Collected data entries:
**********

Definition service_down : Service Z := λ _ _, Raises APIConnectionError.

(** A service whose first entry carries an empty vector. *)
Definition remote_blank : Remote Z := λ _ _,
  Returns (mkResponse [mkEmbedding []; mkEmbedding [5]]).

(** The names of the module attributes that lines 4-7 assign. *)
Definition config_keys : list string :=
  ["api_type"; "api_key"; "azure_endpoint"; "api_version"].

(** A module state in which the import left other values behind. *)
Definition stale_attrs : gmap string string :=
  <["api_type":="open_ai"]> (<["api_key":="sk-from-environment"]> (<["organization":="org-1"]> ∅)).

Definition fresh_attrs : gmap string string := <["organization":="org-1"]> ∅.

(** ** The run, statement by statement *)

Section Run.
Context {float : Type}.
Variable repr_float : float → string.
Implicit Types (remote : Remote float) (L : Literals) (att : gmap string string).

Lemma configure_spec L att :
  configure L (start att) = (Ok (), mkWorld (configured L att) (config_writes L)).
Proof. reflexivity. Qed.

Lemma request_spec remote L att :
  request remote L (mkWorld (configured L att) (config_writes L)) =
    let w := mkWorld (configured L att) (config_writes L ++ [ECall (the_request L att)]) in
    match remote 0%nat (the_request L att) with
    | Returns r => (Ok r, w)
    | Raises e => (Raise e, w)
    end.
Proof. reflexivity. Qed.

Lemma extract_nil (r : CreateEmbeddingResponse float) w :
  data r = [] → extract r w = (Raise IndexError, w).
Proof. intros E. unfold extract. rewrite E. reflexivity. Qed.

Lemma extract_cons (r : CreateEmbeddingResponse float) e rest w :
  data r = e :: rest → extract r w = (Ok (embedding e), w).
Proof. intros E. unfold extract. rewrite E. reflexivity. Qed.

**********

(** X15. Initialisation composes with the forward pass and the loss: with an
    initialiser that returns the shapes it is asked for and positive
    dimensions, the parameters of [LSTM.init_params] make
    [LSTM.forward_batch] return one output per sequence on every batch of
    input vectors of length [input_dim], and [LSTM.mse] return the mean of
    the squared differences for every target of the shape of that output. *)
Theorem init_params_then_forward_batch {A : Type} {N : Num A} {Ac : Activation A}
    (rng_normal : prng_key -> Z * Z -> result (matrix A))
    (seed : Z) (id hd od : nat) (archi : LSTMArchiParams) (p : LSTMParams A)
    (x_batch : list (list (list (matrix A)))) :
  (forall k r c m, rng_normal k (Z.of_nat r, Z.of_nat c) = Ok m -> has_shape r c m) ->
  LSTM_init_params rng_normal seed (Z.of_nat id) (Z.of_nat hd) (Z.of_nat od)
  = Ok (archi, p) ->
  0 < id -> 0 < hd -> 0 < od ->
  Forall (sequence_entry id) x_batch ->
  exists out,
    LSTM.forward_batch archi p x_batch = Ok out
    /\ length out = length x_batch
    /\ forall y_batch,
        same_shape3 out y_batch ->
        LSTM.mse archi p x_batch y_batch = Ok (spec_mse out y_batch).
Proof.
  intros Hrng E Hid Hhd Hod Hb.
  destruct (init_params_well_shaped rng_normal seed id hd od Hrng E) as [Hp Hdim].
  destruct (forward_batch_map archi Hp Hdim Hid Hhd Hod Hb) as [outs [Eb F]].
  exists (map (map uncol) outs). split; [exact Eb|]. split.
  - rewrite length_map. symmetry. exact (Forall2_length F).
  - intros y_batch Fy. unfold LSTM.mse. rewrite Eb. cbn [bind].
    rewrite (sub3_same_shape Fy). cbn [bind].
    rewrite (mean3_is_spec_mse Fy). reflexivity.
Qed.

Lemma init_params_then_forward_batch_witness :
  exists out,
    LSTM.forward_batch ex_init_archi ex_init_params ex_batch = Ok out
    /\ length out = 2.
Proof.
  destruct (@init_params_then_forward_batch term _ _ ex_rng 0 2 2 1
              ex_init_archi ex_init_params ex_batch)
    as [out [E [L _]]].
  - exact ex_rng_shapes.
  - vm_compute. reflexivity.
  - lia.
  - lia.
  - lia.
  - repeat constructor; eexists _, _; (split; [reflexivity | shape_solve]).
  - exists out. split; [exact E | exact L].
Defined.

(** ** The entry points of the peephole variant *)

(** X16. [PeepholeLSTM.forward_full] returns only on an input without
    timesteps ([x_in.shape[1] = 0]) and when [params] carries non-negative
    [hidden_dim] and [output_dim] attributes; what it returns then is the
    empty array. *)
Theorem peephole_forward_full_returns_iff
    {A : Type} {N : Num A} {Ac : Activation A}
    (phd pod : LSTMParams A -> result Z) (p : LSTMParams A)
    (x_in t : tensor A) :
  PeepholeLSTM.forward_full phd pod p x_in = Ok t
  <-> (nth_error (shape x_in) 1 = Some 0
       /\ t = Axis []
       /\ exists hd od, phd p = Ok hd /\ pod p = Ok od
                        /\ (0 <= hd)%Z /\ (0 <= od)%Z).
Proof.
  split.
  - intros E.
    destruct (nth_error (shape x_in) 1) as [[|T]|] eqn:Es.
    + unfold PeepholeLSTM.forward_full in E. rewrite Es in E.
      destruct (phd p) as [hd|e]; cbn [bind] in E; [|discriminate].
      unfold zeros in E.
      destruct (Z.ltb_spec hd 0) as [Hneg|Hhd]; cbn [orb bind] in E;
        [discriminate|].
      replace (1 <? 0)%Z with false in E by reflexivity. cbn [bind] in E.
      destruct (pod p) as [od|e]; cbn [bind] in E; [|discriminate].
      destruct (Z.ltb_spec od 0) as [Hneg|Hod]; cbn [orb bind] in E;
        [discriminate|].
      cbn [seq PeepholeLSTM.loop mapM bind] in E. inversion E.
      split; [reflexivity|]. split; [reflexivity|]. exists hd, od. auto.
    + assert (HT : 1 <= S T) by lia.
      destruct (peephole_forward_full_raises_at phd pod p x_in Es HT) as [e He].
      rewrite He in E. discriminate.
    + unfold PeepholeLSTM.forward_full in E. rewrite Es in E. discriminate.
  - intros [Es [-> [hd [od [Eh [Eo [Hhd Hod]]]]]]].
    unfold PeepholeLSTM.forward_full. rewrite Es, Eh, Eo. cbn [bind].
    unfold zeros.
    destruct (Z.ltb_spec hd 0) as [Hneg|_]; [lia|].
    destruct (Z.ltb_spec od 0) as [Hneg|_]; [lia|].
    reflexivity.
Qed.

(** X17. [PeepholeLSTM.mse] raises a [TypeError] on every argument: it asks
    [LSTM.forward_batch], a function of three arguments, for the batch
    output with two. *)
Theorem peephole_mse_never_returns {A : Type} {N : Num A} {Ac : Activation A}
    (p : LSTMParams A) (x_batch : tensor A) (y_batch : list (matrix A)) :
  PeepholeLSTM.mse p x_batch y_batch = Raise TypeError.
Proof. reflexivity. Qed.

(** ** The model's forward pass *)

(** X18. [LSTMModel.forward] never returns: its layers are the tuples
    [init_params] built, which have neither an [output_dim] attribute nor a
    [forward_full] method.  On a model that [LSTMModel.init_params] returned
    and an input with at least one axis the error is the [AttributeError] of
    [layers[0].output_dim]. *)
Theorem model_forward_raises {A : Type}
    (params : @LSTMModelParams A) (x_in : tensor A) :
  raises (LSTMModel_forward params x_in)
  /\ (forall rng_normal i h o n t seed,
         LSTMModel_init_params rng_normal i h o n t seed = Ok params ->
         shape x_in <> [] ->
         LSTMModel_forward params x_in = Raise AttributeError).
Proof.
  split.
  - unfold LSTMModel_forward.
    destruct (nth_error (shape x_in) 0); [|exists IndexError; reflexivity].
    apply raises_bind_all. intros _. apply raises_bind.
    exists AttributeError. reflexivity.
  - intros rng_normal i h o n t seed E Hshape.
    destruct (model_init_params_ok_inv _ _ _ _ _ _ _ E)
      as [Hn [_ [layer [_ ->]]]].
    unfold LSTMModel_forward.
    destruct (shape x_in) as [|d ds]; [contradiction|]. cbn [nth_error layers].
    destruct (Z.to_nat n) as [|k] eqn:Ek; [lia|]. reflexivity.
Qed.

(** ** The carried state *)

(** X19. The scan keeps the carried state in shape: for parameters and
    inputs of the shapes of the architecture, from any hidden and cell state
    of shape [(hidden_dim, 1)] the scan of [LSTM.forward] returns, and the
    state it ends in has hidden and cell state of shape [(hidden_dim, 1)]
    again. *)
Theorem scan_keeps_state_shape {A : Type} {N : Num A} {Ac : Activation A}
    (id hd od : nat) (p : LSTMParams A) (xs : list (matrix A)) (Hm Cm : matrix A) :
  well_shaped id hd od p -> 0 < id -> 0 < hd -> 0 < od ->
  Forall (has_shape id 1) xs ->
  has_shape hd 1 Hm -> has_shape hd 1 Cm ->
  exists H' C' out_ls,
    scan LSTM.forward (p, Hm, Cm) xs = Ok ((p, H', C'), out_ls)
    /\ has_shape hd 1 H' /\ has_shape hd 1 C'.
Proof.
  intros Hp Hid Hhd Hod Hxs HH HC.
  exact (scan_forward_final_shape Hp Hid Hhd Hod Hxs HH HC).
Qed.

**********

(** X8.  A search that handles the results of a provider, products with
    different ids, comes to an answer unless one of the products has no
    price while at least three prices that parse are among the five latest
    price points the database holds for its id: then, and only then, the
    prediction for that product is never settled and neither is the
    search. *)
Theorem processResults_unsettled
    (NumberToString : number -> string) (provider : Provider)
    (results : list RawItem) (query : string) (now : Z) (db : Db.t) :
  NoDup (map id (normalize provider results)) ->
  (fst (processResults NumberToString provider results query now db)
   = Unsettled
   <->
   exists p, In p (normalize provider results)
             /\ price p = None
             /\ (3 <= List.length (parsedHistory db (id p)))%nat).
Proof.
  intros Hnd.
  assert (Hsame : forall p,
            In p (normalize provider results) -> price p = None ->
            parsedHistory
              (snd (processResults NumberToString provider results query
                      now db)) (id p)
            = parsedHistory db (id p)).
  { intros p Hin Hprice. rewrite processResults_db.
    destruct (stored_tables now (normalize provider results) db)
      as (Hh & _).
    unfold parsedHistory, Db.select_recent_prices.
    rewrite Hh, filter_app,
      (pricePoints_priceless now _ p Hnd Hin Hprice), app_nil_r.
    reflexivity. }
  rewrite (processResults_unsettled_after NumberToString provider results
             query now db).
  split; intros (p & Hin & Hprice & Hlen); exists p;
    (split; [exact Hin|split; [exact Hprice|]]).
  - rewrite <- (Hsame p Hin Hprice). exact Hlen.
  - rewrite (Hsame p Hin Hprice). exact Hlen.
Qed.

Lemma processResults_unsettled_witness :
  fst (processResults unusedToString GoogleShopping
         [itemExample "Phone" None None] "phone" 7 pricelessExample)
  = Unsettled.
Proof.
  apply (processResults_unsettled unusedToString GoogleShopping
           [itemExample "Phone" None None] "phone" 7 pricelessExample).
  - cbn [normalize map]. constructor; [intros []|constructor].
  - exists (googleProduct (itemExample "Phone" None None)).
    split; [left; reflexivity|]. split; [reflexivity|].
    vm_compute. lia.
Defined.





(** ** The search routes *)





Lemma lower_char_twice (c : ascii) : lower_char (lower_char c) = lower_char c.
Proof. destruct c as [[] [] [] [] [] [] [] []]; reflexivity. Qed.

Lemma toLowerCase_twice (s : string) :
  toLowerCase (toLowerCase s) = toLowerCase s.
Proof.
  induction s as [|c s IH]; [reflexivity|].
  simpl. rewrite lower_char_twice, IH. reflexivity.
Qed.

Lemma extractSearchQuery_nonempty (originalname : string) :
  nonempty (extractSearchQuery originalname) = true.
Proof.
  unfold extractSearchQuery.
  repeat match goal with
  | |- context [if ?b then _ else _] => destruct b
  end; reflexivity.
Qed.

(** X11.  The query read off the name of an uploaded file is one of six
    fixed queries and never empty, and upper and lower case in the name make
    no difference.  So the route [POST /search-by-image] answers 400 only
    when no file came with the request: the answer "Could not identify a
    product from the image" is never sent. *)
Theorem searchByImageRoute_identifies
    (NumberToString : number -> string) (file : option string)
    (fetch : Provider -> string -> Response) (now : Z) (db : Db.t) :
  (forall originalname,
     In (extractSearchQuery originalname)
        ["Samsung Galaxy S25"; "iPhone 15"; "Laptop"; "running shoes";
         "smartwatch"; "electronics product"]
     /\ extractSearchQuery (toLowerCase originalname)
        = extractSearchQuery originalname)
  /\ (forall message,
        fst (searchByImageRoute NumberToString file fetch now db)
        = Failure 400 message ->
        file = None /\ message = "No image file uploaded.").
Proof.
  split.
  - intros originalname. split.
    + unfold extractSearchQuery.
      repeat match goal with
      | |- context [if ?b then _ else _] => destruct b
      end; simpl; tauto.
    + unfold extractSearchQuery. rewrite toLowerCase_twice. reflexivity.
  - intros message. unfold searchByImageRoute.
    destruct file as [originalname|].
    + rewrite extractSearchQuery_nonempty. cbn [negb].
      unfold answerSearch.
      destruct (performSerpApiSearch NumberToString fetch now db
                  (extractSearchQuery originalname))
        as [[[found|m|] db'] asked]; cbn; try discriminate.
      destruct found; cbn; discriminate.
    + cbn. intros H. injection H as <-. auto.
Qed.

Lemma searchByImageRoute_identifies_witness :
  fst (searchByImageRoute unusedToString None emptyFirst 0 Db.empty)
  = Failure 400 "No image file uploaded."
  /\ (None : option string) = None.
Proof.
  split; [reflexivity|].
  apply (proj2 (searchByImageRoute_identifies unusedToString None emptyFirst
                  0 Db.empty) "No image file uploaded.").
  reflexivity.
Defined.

**********

• [Requirement] Find the line with "(archi, p) ->" in the entries above. Retype it and each line after it, exactly, through the line with "- intros y_batch", and stop there.

• [Solution to this problem]
  = Ok (archi, p) ->
  0 < id -> 0 < hd -> 0 < od ->
  Forall (sequence_entry id) x_batch ->
  exists out,
    LSTM.forward_batch archi p x_batch = Ok out
    /\ length out = length x_batch
    /\ forall y_batch,
        same_shape3 out y_batch ->
        LSTM.mse archi p x_batch y_batch = Ok (spec_mse out y_batch).
Proof.
  intros Hrng E Hid Hhd Hod Hb.
  destruct (init_params_well_shaped rng_normal seed id hd od Hrng E) as [Hp Hdim].
  destruct (forward_batch_map archi Hp Hdim Hid Hhd Hod Hb) as [outs [Eb F]].
  exists (map (map uncol) outs). split; [exact Eb|]. split.
  - rewrite length_map. symmetry. exact (Forall2_length F).
  - intros y_batch Fy. unfold LSTM.mse. rewrite Eb. cbn [bind].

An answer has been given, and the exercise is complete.